Hi @nvictus , @gibcus

Thanks for your ideas! Yeah, it's possible fill-in is inefficient, but I am not sure how to test this...

Trans-fraction is very high. Crosslinking is not the problem because this has happened with cells crosslinked by different people and even in different labs.

May 20 '18 20:05 Phlya

@gfudenberg you have a good eye! The small peak at 3kb is real and present in a few other new bad data, but never in the old good ones. Here is an extremely bad dataset where it's really obvious:

And by looking at a few of them the height of the peak clearly correlates with how flat the scaling is on the right end! WTF is this?!

May 21 '18 13:05 Phlya

wow, this looks so weird!! Btw, what are the mapping stats, i.e. fraction of duplicates, unmapped and multimappers? Does it differ much from the "good" libraries?

On 21 May 2018 at 09:53, Ilya Flyamer [email protected] wrote:

@gfudenberg https://github.com/gfudenberg you have a good eye! The small peak at 3kb is real and present in a few other new bad data, but never in the old good ones. Here is an extremely bad dataset where it's really obvious: [image: image] https://user-images.githubusercontent.com/2895034/40310980-6c4f5c04-5d06-11e8-9724-8ef35e88ee4b.png

And by looking at a few of them the height of the peak clearly correlates with how flat the scaling is on the right end! WTF is this?!

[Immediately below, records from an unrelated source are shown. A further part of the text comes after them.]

Lemma records_bind {A B : Type} (p : string) (m : M coverage A) (k : A -> M coverage B) :
  records_below p m -> (forall a, records_below p (k a)) -> records_below p (bind m k).
Proof.
  intros Hm Hk s. unfold bind. specialize (Hm s).
  destruct (m s) as [[a | e |] s1]; simpl in *; try exact Hm.
  exact (grows_below_trans p s s1 _ Hm (Hk a s1)).
Qed.

Lemma records_weaken {A : Type} (p q : string) (m : M coverage A) :
  records_below (p ++ q) m -> records_below p m.
Proof. intros H s. apply grows_below_weaken with (q := q). apply H. Qed.

Lemma records_try_catch {A : Type} (p : string) (body : M coverage A) (handler : A) :
  records_below p body -> records_below p (try_catch body handler).
Proof.
  intros H s. unfold try_catch. specialize (H s).
  destruct (body s) as [[a | e |] s1]; exact H.
Qed.

Lemma records_mapM {A B : Type} (p : string) (f : A -> M coverage B) (l : list A) :
  (forall x, records_below p (f x)) -> records_below p (mapM f l).
Proof.
  intros Hf. induction l as [| x rest IH]; simpl.
  - intros s. apply grows_below_refl.
  - apply records_bind; [apply Hf |]. intros y.
    apply records_bind; [exact IH |]. intros ys s. apply grows_below_refl.
Qed.

Lemma records_foldM {A B : Type} (p : string) (f : B -> A -> M coverage B) (l : list A) (b : B) :
  (forall b' x, records_below p (f b' x)) -> records_below p (foldM f l b).
Proof.
  intros Hf. revert b. induction l as [| x rest IH]; intros b; simpl.
  - intros s. apply grows_below_refl.
  - apply records_bind; [apply Hf |]. intros b'. apply IH.
Qed.

Lemma records_fresh (p : string) : records_below p Coverage.fresh.
Proof. intros s x Hx. left. exact Hx. Qed.

Lemma records_object_entries (p : string) (v : jsval) :
  records_below p (Coverage.object_entries v).
Proof. destruct v; intros st; apply grows_below_refl. Qed.

Lemma records_in_operator (p k : string) (v : jsval) :
  records_below p (Coverage.in_operator k v).
Proof. destruct v; intros st; apply grows_below_refl. Qed.

(** The path identifier of a node begins with the prefix of the node. *)
Lemma generatePathId_prefix (expr : jsval) (p : string) :
  exists t : string, Coverage.generatePathId expr p = p ++ t.
Proof. destruct expr; simpl; eexists; reflexivity. Qed.

Lemma records_markCovered (expr : jsval) (p : string) :
  records_below p (Coverage.markCovered (Coverage.generatePathId expr p)).
Proof.
  intros s x Hx. simpl in Hx. apply elem_of_union in Hx as [Hx | Hx].
  - apply elem_of_singleton in Hx. right. subst x. apply generatePathId_prefix.
  - left. exact Hx.
Qed.

Section RecordingNode.

Variable rec : jsval -> gmap string jsval -> bool -> string -> M coverage jsval.
Hypothesis rec_records :
  forall (e : jsval) (context : gmap string jsval) (tracker : bool) (q : string),
    records_below q (rec e context tracker q).

Lemma rec_records_child (e : jsval) (context : gmap string jsval) (tracker : bool)
    (p q : string) :
  records_below p (rec e context tracker (p ++ q)).
Proof. apply records_weaken with (q := q). apply rec_records. Qed.

Ltac records_auto :=
  repeat match goal with
         | |- records_below _ (ret _) => apply records_ret
         | |- records_below _ (throw _) => apply records_throw
         | |- records_below _ (rec _ _ _ (_ ++ _)) => apply rec_records_child
         | |- records_below _ (Coverage.in_operator _ _) => apply records_in_operator
         | |- records_below _ (Coverage.object_entries _) => apply records_object_entries
         | |- records_below _ Coverage.fresh => apply records_fresh
         | |- records_below _ (bind _ _) => apply records_bind; [| intros ?]
         | |- records_below _ (mapM _ _) => apply records_mapM; intros ?
         | |- records_below _ (foldM _ _ _) => apply records_foldM; intros ? ?
         | |- records_below _ (if ?c then _ else _) => destruct c
         | |- records_below _ (match ?e with _ => _ end) => destruct e
         end.

Lemma reduce_records (expr : jsval) (context : gmap string jsval) (tracker : bool)
    (p : string) :
  records_below p (Coverage.reduce rec expr context tracker p).
Proof.
  unfold Coverage.reduce, Coverage.reduce_equals, Coverage.reduce_let_in,
    Coverage.index_path.
  records_auto.
Qed.

Lemma visit_records (expr : jsval) (context : gmap string jsval) (tracker : bool)
    (p : string) :
  records_below p (Coverage.visit rec expr context tracker p).
Proof.
  unfold Coverage.visit. apply records_bind.
  - destruct tracker; [apply records_markCovered | apply records_ret].
  - intros _. apply records_try_catch. apply reduce_records.
Qed.

End RecordingNode.

(** Every path a call of [tryEvaluate] records begins with the prefix the
    call was given. *)
Lemma tryEvaluate_records (fuel : nat) (expr : jsval) (context : gmap string jsval)
    (tracker : bool) (p : string) :
  records_below p (Coverage.tryEvaluate fuel expr context tracker p).
Proof.
  revert expr context tracker p. induction fuel as [| fuel IH]; intros; simpl.
  - apply records_out_of_fuel.
  - apply visit_records. exact IH.
Qed.

Lemma try_catch_state {S A : Type} (body : M S A) (handler : A) (s : S) :
  snd (try_catch body handler s) = snd (body s).
Proof. unfold try_catch. destruct (body s) as [[a | e |] s1]; reflexivity. Qed.

(** Paths below different keys of one node are different. *)
Ltac paths_differ H :=
  rewrite ?append_assoc in H; apply append_inj_l in H;
  rewrite ?append_cons in H; discriminate H.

— You are receiving this because you are subscribed to this thread. Reply to this email directly, view it on GitHub https://github.com/mirnylab/pairsamtools/issues/68#issuecomment-390660044, or mute the thread https://github.com/notifications/unsubscribe-auth/AA3uCgeCgVltpuhg_l8iNHj43zaEdJD0ks5t0sbIgaJpZM4UFGjp .

May 21 '18 14:05 golobor

Yeah, there are differences - values as a fraction of total reads for this extremely bad one.

May 21 '18 14:05 Phlya

huh! that's very concerning, actually! This suggests that the issue might be downstream of ligation, in sequencing. Did you check fastqc of the "bad" samples? Specifically, I'd check if you still have adapters

On 21 May 2018 at 10:32, Ilya Flyamer [email protected] wrote:

Yeah, there are differences - values as a fraction of total reads.

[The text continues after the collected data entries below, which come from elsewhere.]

(** * QA_Deploy: the serving callbacks and the deployment cells

    A shallow embedding of the code cells of [nlp/QA_Deploy.ipynb]:
    the two hosting callbacks [model_fn] and [transform_fn] written to
    [code/serve.py], the cell that archives the model into
    [model.tar.gz], the cells that write the Dockerfile and build the
    container image, and the cells that launch, query and remove the
    endpoint.

    The notebook is glue over imported libraries (gluonnlp, mxnet, the
    BERT scripts, json, tarfile, the SageMaker SDK).  Their functions are
    the fields of the records [Runtime], [Host] and [Cloud]: each returns
    a [result], either a value or the Python exception it raises.  The
    callbacks and cells run in a small monad that threads the outcome and
    records every fallible operation, in order, in a trace.

    Module-qualified names of the source ([bert_qa_evaluate.predict],
    [nlp.data.BERTTokenizer], ...) denote the fields of the same name.
    The cell imports [bert.bert_qa_evaluate] and refers to the module as
    [bert_qa_evaluate]: a name that does not resolve in the session is one
    more exception the field may raise, at the place of its first use. *)

From Stdlib Require Import String Ascii List Bool Arith ZArith Lia.
From Stdlib Require Import Floats.PrimFloat Floats.SpecFloat Floats.FloatOps.
From Stdlib Require Import DecimalString.
Import ListNotations.
Open Scope string_scope.
Open Scope list_scope.
Open Scope nat_scope.

Set Warnings "-register-all".

(** ** Exceptions and results *)

(** The exception classes the interpreter itself raises in this code, and
    a constructor for the classes of the imported libraries, which derive
    from none of the former. *)
Inductive exn : Type :=
| ValueError
| TypeError
| IndexError
| FileNotFoundError
| StopIteration
| LibraryError (name : string).

(** The exceptions that end an iteration over an object without
    [__iter__]: Python reads such an object item by item, [o[0]], [o[1]],
    ..., and takes an IndexError or a StopIteration out of an access as
    the end of the data. *)
Definition ends_iteration (e : exn) : bool :=
  match e with
  | IndexError => true
  | StopIteration => true
  | _ => false
  end.

Inductive result (A : Type) : Type :=
| Ok (a : A)
| Raise (e : exn).

Arguments Ok {A} a.
Arguments Raise {A} e.

Definition raised {A : Type} (r : result A) : option exn :=
  match r with
  | Ok _ => None
  | Raise e => Some e
  end.

(** ** Operations that may raise, as they appear in the trace *)

Inductive op : Type :=
(* interpreter *)
| OpUnpackModel                      (* net, vocab, squadTransform = model *)
| OpIndex (i : nat)                  (* nbest[i] *)
(* json *)
| OpJsonLoads (s : string)
| OpJsonDumps
(* mxnet, gluonnlp and the BERT scripts *)
| OpCpu
| OpGetModel
| OpBertForQA
| OpLoadParameters (path : string)
| OpBERTTokenizer
| OpSQuADTransform
| OpTestExampleTransform
| OpSimpleDataset
| OpGetAllResults
| OpTransformAttr                    (* squadTransform._transform *)
| OpDatasetTransform
| OpNext                             (* one step of the for loop's iterator *)
| OpExampleId                        (* features[0].example_id *)
| OpResultsLookup                    (* all_results[f_id] *)
| OpBERTBasicTokenizer
| OpPredict
(* tarfile *)
| OpTarOpen (name mode : string)
| OpTarAdd (name : string)
| OpTarClose
(* IPython: %%writefile name, and !command *)
| OpWriteFile (name : string)
| OpSystem (command : list string)
(* SageMaker SDK *)
| OpGetExecutionRole
| OpMXNetModel
| OpDeploy
| OpPredictorPredict
| OpPrintOutput
| OpDeleteEndpoint.

Definition event : Type := op * option exn.
Definition trace : Type := list event.

(** ** The monad: a trace and an outcome *)

Definition M (A : Type) : Type := trace * result A.

Definition ret {A : Type} (a : A) : M A := ([], Ok a).

Definition bind {A B : Type} (m : M A) (f : A -> M B) : M B :=
  match m with
  | (t, Ok a) => let (t', r) := f a in (t ++ t', r)
  | (t, Raise e) => (t, Raise e)
  end.

(** A fallible operation: its outcome is logged and becomes the outcome
    of the step. *)
Definition call {A : Type} (o : op) (r : result A) : M A :=
  ([(o, raised r)], r).

Arguments ret : simpl never.
Arguments bind : simpl never.
Arguments call : simpl never.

[image: image] https://user-images.githubusercontent.com/2895034/40312765-b8848716-5d0b-11e8-84f3-a5c40b26709c.png [image: image] https://user-images.githubusercontent.com/2895034/40312930-2365c96e-5d0c-11e8-9aea-8d093d18b6ca.png

— You are receiving this because you commented. Reply to this email directly, view it on GitHub https://github.com/mirnylab/pairsamtools/issues/68#issuecomment-390671911, or mute the thread https://github.com/notifications/unsubscribe-auth/AA3uChhip7a_N__ipzbNMVXvopqYsjPHks5t0tARgaJpZM4UFGjp .

May 21 '18 14:05 golobor

No, I haven't checked, actually... Why do you think it might be adaptors? distiller can do that for me, right, if I specify do_fastqc: True?

May 21 '18 14:05 Phlya

it's just a guess, thinking of what could bump multimappers and nulls... yes, do_fastqc does fastqc :)

On 21 May 2018 at 10:40, Ilya Flyamer [email protected] wrote:

No, I haven't checked, actually... Why do you think it might be adaptors? distiller can do that for me, right, if I specify do_fastqc: True?

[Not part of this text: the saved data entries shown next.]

(** * project_setup.py: environment bootstrap of the report template

    A shallow embedding of [src/project_setup.py] and of the parts of the
    Python runtime it calls ([str.strip], [str.partition],
    [str.startswith], text-file iteration, [os.environ.setdefault],
    [Path.mkdir], [Path.is_file], [logging]).

    Conventions.
    - A Python [str] is a [string]; an [ascii] stands for the code point of
      the same number, so the embedding covers text whose code points are
      below 256.
    - [os.environ] is a [gmap string string], with the behaviour it has on
      POSIX systems (keys are case sensitive, [putenv] refuses NUL, an
      empty name and a name with [=]).
    - The filesystem is a finite map from absolute paths to what stands
      there, without links.  It is well formed: no name holds a NUL, and a
      file or a directory lies in a directory.  The system walks down to a
      path from the top, and the first thing in the way decides the error
      of a call.  Of permissions and resources the map keeps what the
      module can meet: an error that creating an entry in a directory
      fails with, an error that opening a file fails with, and an error
      that every call on a path fails with once the way to it is there.
      A directory that [mkdir] makes takes new entries.
    - The log is the list of the records handed to loggers; what the
      handlers installed by the host do with them is not part of it.
    - A function that touches the process state is a function from [world]
      to a new [world] and an [outcome], which is a value or the exception
      raised. *)

From Stdlib Require Import Ascii String NArith Bool.
From stdpp Require Import base option list gmap strings fin_maps.

Local Open Scope string_scope.

(** ** Python strings *)

Module PyStr.

(** [str.isspace] on one character: the code points below 256 for which
    CPython's [Py_UNICODE_ISSPACE] holds (TAB, LF, VT, FF, CR, the four
    separators FS GS RS US, SPACE, NEL and NBSP). *)
Definition isspace (c : ascii) : bool :=
  match N_of_ascii c with
  | 9 | 10 | 11 | 12 | 13 | 28 | 29 | 30 | 31 | 32 | 133 | 160 => true
  | _ => false
  end%N.

(** [bool(s)]: a string is truthy when it is not empty. *)
Definition truthy (s : string) : bool :=
  match s with
  | EmptyString => false
  | String _ _ => true
  end.

(** [s.lstrip()] *)
Fixpoint lstrip (s : string) : string :=
  match s with
  | EmptyString => EmptyString
  | String c s' => if isspace c then lstrip s' else s
  end.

— You are receiving this because you commented. Reply to this email directly, view it on GitHub https://github.com/mirnylab/pairsamtools/issues/68#issuecomment-390674234, or mute the thread https://github.com/notifications/unsubscribe-auth/AA3uCgKYM02GOkPNYb0lQeYkqjc-zKUqks5t0tHdgaJpZM4UFGjp .

May 21 '18 14:05 golobor

No adaptors, but some weird stuff is going on!!! Unequal level of A and T across the whole read! And other things... If you want to have a look, here is a zip with the output, serum-RI3t is good, RI4t is bad (the first plot here on top is from these).

fastqc.zip

May 21 '18 14:05 Phlya

also, an intense GC bias...

On 21 May 2018 at 10:52, Ilya Flyamer [email protected] wrote:

No adaptors, but some weird stuff is going on!!! Unequal level of A and T across the whole read! And other things... If you want to have a look, here is a zip with the output, serum-RI3t is good, RI4t is bad (the first plot here on top is from these).

fastqc.zip https://github.com/mirnylab/pairsamtools/files/2023009/fastqc.zip

— You are receiving this because you commented. Reply to this email directly, view it on GitHub https://github.com/mirnylab/pairsamtools/issues/68#issuecomment-390678179, or mute the thread https://github.com/notifications/unsubscribe-auth/AA3uCkSQ2XzZWjLaWC6ytKbzM129aMrtks5t0tTJgaJpZM4UFGjp .

May 21 '18 14:05 golobor

(I have to say, they were sequenced on different machines)

May 21 '18 14:05 Phlya

Also GATC signature in the beginning is way more pronounced.

May 21 '18 14:05 Phlya

So no ideas from this?..

May 21 '18 17:05 Phlya

any chance you can bug the sequencing facility? This strongly seems like an issue of sequencing, not HiC

On 21 May 2018 at 13:13, Ilya Flyamer [email protected] wrote:

So no ideas from this?..

— You are receiving this because you commented. Reply to this email directly, view it on GitHub https://github.com/mirnylab/pairsamtools/issues/68#issuecomment-390720024, or mute the thread https://github.com/notifications/unsubscribe-auth/AA3uCt4qPihzg6KAvd6uHoAk2CQQeHSoks5t0vWygaJpZM4UFGjp .

May 21 '18 18:05 golobor

If you mean there is something wrong on the technical side with the sequencing, some bad samples were sequenced in one place, and some - in another...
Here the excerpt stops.